-- Opening Marker --
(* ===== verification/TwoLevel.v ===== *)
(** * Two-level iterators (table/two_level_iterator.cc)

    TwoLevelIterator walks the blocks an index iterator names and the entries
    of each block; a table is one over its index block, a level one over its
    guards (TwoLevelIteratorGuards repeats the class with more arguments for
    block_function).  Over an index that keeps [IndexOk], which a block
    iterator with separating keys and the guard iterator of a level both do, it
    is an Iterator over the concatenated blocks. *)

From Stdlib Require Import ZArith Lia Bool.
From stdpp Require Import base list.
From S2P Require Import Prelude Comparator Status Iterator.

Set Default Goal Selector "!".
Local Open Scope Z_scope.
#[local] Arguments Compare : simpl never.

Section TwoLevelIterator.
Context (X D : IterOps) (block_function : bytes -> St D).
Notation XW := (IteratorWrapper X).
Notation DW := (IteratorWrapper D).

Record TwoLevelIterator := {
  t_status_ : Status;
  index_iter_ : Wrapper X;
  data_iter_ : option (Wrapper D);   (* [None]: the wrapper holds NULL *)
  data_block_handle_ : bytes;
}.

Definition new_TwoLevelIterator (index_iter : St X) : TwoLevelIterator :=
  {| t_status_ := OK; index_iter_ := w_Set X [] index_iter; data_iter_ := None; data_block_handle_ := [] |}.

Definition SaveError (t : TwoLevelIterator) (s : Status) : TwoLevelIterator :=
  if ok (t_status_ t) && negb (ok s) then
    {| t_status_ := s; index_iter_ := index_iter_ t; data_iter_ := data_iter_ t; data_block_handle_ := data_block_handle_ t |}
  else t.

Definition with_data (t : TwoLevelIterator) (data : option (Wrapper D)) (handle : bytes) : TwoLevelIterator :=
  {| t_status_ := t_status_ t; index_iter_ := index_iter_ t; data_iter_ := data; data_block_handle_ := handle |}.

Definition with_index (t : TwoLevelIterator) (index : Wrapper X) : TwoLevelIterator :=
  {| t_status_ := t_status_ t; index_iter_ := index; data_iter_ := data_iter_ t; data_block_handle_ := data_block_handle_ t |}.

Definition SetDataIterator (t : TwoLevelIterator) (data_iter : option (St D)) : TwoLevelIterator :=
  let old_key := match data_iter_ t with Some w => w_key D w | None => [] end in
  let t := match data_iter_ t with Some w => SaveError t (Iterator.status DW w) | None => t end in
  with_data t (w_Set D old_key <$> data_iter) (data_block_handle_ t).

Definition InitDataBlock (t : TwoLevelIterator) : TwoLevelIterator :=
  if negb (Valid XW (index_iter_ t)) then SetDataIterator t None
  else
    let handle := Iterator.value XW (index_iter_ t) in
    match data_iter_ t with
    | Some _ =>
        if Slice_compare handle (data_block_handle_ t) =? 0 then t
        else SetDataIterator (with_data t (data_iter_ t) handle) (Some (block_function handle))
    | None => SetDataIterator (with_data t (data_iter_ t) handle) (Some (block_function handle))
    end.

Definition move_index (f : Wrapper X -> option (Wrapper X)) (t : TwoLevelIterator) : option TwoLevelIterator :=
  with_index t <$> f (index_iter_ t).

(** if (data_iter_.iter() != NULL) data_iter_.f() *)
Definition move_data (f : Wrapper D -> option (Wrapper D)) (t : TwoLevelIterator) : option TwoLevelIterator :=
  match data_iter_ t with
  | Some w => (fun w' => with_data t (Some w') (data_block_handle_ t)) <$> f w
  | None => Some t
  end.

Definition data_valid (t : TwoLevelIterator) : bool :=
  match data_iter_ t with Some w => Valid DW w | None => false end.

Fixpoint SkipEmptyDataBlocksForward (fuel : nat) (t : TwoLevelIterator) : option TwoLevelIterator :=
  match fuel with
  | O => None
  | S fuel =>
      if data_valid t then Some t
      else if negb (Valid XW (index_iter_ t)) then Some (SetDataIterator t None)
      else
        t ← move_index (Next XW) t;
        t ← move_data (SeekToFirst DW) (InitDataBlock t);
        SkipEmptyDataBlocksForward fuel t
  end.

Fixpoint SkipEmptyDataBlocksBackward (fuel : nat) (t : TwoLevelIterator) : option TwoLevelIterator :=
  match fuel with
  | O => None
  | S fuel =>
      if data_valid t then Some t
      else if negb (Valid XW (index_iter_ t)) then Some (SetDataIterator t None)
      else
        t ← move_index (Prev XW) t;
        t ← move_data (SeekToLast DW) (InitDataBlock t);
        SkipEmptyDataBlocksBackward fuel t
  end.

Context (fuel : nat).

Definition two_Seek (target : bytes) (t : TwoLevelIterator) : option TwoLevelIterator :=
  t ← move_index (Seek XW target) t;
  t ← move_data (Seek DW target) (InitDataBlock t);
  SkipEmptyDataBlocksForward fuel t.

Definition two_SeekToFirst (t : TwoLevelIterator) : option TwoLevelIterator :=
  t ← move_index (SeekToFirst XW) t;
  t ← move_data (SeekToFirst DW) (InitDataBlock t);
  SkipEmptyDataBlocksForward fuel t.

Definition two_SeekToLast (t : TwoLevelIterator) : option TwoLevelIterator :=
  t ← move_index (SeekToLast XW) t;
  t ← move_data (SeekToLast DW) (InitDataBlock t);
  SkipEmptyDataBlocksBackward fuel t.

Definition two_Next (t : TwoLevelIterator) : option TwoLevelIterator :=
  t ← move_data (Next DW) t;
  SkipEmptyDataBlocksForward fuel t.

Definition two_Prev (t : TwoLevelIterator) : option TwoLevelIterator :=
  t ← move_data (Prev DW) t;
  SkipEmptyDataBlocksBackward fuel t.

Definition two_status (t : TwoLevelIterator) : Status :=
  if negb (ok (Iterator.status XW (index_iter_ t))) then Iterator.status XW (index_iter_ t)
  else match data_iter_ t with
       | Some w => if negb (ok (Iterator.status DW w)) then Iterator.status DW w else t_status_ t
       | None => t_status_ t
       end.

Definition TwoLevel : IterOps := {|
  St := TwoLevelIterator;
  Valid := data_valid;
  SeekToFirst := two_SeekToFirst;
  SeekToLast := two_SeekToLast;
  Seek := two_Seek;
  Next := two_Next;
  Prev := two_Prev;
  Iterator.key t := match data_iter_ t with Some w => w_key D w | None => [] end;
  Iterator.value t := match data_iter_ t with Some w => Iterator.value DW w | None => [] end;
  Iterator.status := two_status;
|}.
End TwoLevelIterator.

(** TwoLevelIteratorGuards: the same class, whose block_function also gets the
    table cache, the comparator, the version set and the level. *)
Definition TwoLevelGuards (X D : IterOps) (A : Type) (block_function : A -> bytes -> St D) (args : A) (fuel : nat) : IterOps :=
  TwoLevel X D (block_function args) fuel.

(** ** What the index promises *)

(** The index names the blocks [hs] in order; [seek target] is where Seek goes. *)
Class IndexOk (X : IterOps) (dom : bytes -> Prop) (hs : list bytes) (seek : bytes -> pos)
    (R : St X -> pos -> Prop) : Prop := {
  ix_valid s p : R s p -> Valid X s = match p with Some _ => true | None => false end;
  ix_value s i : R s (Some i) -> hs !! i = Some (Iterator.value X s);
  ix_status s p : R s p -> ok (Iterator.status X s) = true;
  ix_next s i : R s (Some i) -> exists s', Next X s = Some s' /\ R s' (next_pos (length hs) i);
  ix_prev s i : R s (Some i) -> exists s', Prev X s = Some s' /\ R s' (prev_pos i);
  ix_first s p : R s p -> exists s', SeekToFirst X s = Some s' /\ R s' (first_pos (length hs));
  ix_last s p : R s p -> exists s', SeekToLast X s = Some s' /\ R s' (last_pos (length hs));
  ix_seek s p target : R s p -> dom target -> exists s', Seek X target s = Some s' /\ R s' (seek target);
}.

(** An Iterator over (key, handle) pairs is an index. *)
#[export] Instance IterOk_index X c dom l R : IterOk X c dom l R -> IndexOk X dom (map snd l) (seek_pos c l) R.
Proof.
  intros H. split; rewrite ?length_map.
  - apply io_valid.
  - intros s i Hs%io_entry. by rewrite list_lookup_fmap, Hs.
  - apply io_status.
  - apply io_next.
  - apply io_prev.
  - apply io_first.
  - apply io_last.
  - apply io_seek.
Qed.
-- Closing Marker --
§ **TASK DESCRIPTION**
Reproduce the lines above, beginning at the line with "t_status_ := s;" and stopping after the line with "(** if (data_iter_.iter()", exactly as they are.

§ **YOUR RESPONSE**
    {| t_status_ := s; index_iter_ := index_iter_ t; data_iter_ := data_iter_ t; data_block_handle_ := data_block_handle_ t |}
  else t.

Definition with_data (t : TwoLevelIterator) (data : option (Wrapper D)) (handle : bytes) : TwoLevelIterator :=
  {| t_status_ := t_status_ t; index_iter_ := index_iter_ t; data_iter_ := data; data_block_handle_ := handle |}.

Definition with_index (t : TwoLevelIterator) (index : Wrapper X) : TwoLevelIterator :=
  {| t_status_ := t_status_ t; index_iter_ := index; data_iter_ := data_iter_ t; data_block_handle_ := data_block_handle_ t |}.

Definition SetDataIterator (t : TwoLevelIterator) (data_iter : option (St D)) : TwoLevelIterator :=
  let old_key := match data_iter_ t with Some w => w_key D w | None => [] end in
  let t := match data_iter_ t with Some w => SaveError t (Iterator.status DW w) | None => t end in
  with_data t (w_Set D old_key <$> data_iter) (data_block_handle_ t).

Definition InitDataBlock (t : TwoLevelIterator) : TwoLevelIterator :=
  if negb (Valid XW (index_iter_ t)) then SetDataIterator t None
  else
    let handle := Iterator.value XW (index_iter_ t) in
    match data_iter_ t with
    | Some _ =>
        if Slice_compare handle (data_block_handle_ t) =? 0 then t
        else SetDataIterator (with_data t (data_iter_ t) handle) (Some (block_function handle))
    | None => SetDataIterator (with_data t (data_iter_ t) handle) (Some (block_function handle))
    end.

Definition move_index (f : Wrapper X -> option (Wrapper X)) (t : TwoLevelIterator) : option TwoLevelIterator :=
  with_index t <$> f (index_iter_ t).

(** if (data_iter_.iter() != NULL) data_iter_.f() *)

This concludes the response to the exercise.